September 2011 Ask the Expert:

Fitness and Exercise

Deborah Julie Franklin, MD, PhD

Deborah Julie Franklin, MD, PhD, is director of cancer rehabilitation at Thomas Jefferson University. She has written extensively on cancer rehabilitation and cancer related fatigue, as well as on the place of rehabilitation medicine in palliative care. In addition to conventional rehabilitation treatments, she is interested in the benefits of yoga, mindfulness meditation and related mind-body techniques for people with cancer.

Question: I'm a pretty hard core athlete who was recently diagnosed with triple-negative breast cancer. I am enrolled in a clinical trial (ISPY2), and I am currently in the beginning of neoadjuvant chemotherapy which will be followed by surgery.

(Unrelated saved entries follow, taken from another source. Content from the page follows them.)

(** * A restart that was claimed *)

(** The last part of an attempt reads the tables again only through what a start checks:
    when the session is neither managed nor out of room, it starts. *)
Lemma finish_restart_starts w id spec e s w' info :
  read_session_metadata canonicalize is_dir (files_of w id) id = Some s ->
  xe_cleanup e = Ok tt ->
  start_resolved w id (rx_cwd spec) (rx_permission_mode spec) (rx_logical_path spec)
    (rx_environment spec) (rx_public spec) (xe_admission e) = (w', Ok info) ->
  finish_restart canonicalize is_dir w id spec e = w'.
Proof. unfold finish_restart. by intros -> -> ->. Qed.

Lemma cancel_restart_ok w id e w' :
  cancel_restart canonicalize is_dir w id e = (w', Ok tt) ->
  sv_sessions (ho_supervisor w') = sv_sessions (ho_supervisor w)
  /\ sv_restart_specs (ho_supervisor w') !! id = None
  /\ id ∉ sv_public_sessions (ho_supervisor w')
  /\ st_session (files_of w' id) = st_session (files_of w id)
  /\ is_Some (read_session_metadata canonicalize is_dir (files_of w' id) id)
  /\ forall l, st_lifecycle (files_of w id) = Some l -> pe_read e = None ->
       exists l', st_lifecycle (files_of w' id) = Some l' /\ lc_status l' = LsStopped
                  /\ lc_next_restart_at l' = None.
Proof.
  unfold cancel_restart. set (wd := drop_spec w id).
  assert (files_of wd id = files_of w id) as Hfd by done.
  assert (sv_restart_specs (ho_supervisor wd) !! id = None) as Hspec
    by apply lookup_delete_eq.
  assert (id ∉ sv_public_sessions (ho_supervisor wd)) as Hpub by (cbn; set_solver).
  rewrite Hfd. destruct (read_session_metadata _ _ _ _) as [s|] eqn:Es; [|done].
  destruct (pe_release_before e); [|done].
  destruct (read_lifecycle _ _) as [[l|]|] eqn:El; [| |done].
  - unfold save_session_lifecycle. destruct (pe_save e); [done|]. intros [= <- _].
    unfold files_of, put_files in *. cbn. rewrite lookup_insert_eq. cbn.
    do 4 (split; [done|]). split; [by exists s|]. intros l0 Hl0 Hr. by eexists.
  - intros [= <- _]. rewrite Hfd. do 4 (split; [done|]). split; [by exists s|].
    intros l Hl Hr. unfold read_lifecycle in El. rewrite Hr, Hl in El. done.
Qed.

(** Stopping a session whose restart was claimed a moment ago cancels the pending restart:
    its entries leave the tables and its record says stopped.  The attempt goes on with what
    it copied, and starts the session. *)
Theorem stopped_session_restarts w id now spec e public stop w1 w2 w3 info :
  claim_restart w id now e = Some w1 ->
  stop_owned_validated canonicalize is_dir w1 id public stop = (w2, Ok tt) ->
  xe_cleanup e = Ok tt -> pe_read stop = None ->
  start_resolved w2 id (rx_cwd spec) (rx_permission_mode spec) (rx_logical_path spec)
    (rx_environment spec) (rx_public spec) (xe_admission e) = (w3, Ok info) ->
  owned w2 id = None /\ sv_restart_specs (ho_supervisor w2) !! id = None
  /\ (exists l, st_lifecycle (files_of w2 id) = Some l /\ lc_status l = LsStopped
                /\ lc_next_restart_at l = None)
  /\ finish_restart canonicalize is_dir w2 id spec e = w3
  /\ (exists h, owned w3 id = Some h) /\ is_Some (sv_restart_specs (ho_supervisor w3) !! id)
  /\ exists l, st_lifecycle (files_of w3 id) = Some l /\ lc_status l = LsActive.
Proof.
  intros Hclaim Hstop Hclean Hread Hstart.
  assert (sv_sessions (ho_supervisor w1) !! id = None
          /\ exists l, st_lifecycle (files_of w1 id) = Some l) as [Hnone [l1 Hl1]].
  { unfold claim_restart in Hclaim. destruct (sv_sessions (ho_supervisor w) !! id) eqn:E; [done|].
    cbn in Hclaim. destruct (read_lifecycle _ _) as [[l|]|]; try done. destruct (restart_due _ _); [|done].
    unfold save_session_lifecycle in Hclaim. destruct (xe_save e); [done|]. injection Hclaim as <-.
    split; [done|]. unfold files_of, put_files. cbn. rewrite lookup_insert_eq. by eexists. }
  unfold stop_owned_validated in Hstop. rewrite Hnone in Hstop.
  destruct (public && _); [done|]. destruct (pe_active stop) as [[]|]; [done| |done].
  destruct (is_some _); [|done].
  apply cancel_restart_ok in Hstop as (Hs & Hsp & _ & _ & [s Hmeta] & Hl).
  unfold owned at 1. rewrite Hs. split; [done|]. split; [done|]. split; [by apply (Hl l1)|].
  split; [by eapply finish_restart_starts|].
  apply start_resolved_ok in Hstart as (cwd' & logical' & _ & Hlaunch).
  apply launch_spec in Hlaunch as (_ & h & s3 & _ & _ & Hspawn & _ & Hsv).
  pose proof (start_facts _ _ _ _ _ _ _ _ _ _ _ Hspawn) as (_ & _ & (l & Hlc & Hact & _) & _).
  unfold owned. rewrite Hsv. cbn. rewrite !lookup_insert_eq. split; [by exists h|].
  split; [by eexists|]. by exists l.
Qed.
End Starting.

(** * Restoring a plan *)

Section Restoring.
Context `{UU : UuidLib, SJ : !SerdeJson, TS : !TokioSync}.
Context (canonicalize : string -> result FsError string) (is_dir : string -> bool).

#[local] Notation restore_sessions := (restore_sessions canonicalize is_dir).
#[local] Notation verify_restored := (verify_restored canonicalize is_dir).

(** What the tables hold for one session. *)
Definition entries (w : Host) (id : string) : option RuntimeHandle * option RestartSpec * bool :=
  (owned w id, sv_restart_specs (ho_supervisor w) !! id,
   bool_decide (id ∈ sv_public_sessions (ho_supervisor w))).

(** The sessions [ids] were started on top of [w0]; nothing else changed. *)
Record restored_on (w0 w : Host) (ids : list string) : Prop := mkRestoredOn {
  ro_nodup : NoDup ids;
  ro_fresh : forall id, id ∈ ids -> owned w0 id = None;
  ro_started : forall id, id ∈ ids -> exists h, owned w id = Some h
                 /\ st_session (files_of w id) = Some (rh_session h);
  ro_others : forall id, id ∉ ids -> entries w id = entries w0 id;
}.

Lemma restored_launch w0 w ids id cwd mode logical environment public e w' info :
  restored_on w0 w ids ->
  start_resolved canonicalize is_dir w id cwd mode logical environment public e = (w', Ok info) ->
  restored_on w0 w' (id :: ids).
Proof.
  intros [Hn Hf Hs Ho] (cwd' & logical' & Ha & Hl)%start_resolved_ok.
  apply admit_spec in Ha as (_ & Hnone & _).
  apply launch_spec in Hl as (Hfiles & h & s & Hh & _ & Hspawn & _ & Hsv).
  pose proof (start_facts _ _ _ _ _ _ _ _ _ _ _ Hspawn) as (Hsess & _).
  assert (id ∉ ids) as Hid. { intros Hin. destruct (Hs id Hin) as (h' & Hh' & _). congruence. }
  assert (forall k, k <> id -> entries w' k = entries w k) as Hother.
  { intros k Hk. unfold entries, owned. rewrite Hsv. cbn. rewrite !lookup_insert_ne by done.
    f_equal. destruct public; [|done]. apply bool_decide_ext. set_solver. }
  split.
  - by constructor.
  - intros k [->|Hk]%elem_of_cons; [|by apply Hf]. specialize (Ho id Hid).
    unfold entries in Ho. congruence.
  - intros k [->|Hk]%elem_of_cons.
    + exists h. unfold owned. rewrite Hsv, Hh. cbn. by rewrite lookup_insert_eq.
    + assert (k <> id) as Hne by (by intros ->). destruct (Hs k Hk) as (hk & Hok & Hsk). exists hk.
      specialize (Hother k Hne). rewrite Hfiles by done. split; [|done]. unfold entries in Hother. congruence.
  - intros k [Hne Hk]%not_elem_of_cons. by rewrite Hother, Ho.
Qed.

Lemma restored_policy w0 w ids p e w' answer :
  restored_on w0 w ids -> restore_policy w p e = (w', answer) -> restored_on w0 w' ids.
Proof.
  intros [Hn Hf Hs Ho]. unfold restore_policy. destruct (_ =? _)%string; [by intros [= <- _]|].
  destruct (read_lifecycle _ _) as [[l|]|]; [|by intros [= <- _]..].
  destruct (save_session_lifecycle _ _ _) as [st r] eqn:Ef. intros [= <- _]. split; [done|done| |done].
  intros id Hid. destruct (Hs id Hid) as (h & Hh & Hst). exists h. split; [done|]. rewrite <- Hst.
  unfold files_of, put_files. cbn. destruct (decide (up_session_id p = id)) as [<-|Hne];
    [|by rewrite lookup_insert_ne]. rewrite lookup_insert_eq. cbn.
  unfold save_session_lifecycle in Ef. by destruct (re_save e); injection Ef as <- _.
Qed.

I will have 12 rounds of weekly paclitaxel (Taxol) with carboplatin added every third round, followed by four rounds of AC every other week. I'm also taking a PARP inhibitor twice daily. What can/should I do to maintain as much of my fitness as possible? What should be my markers for taking it easier or pushing myself? Should I push myself at all? Or should I maintain my exercise in the aerobic zones only? I know I need to exercise, and that's not a problem for me. My problem is more likely that I might try to do too much.

Dr. Franklin: You are right to identify doing too much as a potential problem for a committed athlete undergoing cancer treatment. You belong to a group of people who are used to making progress by pushing themselves. Even in the best of health, this is where we see overuse and related injuries.

Your body is already signed up for a decathlon as it tries to reverse the effects of chemotherapy, surgery and possibly radiation. A general recommendation for athletes is to reduce the duration and intensity of their program by at least 50 percent. So if you were running a 7-minute mile for 5 miles a day, your goal would be a 14-minute mile (brisk walk) for 15 minutes a day—basically a 1-mile walk. That is the goal, so there may be some days at what is called the nadir (lowest point) of a treatment cycle or if you are actively sick with fever when this will be too much.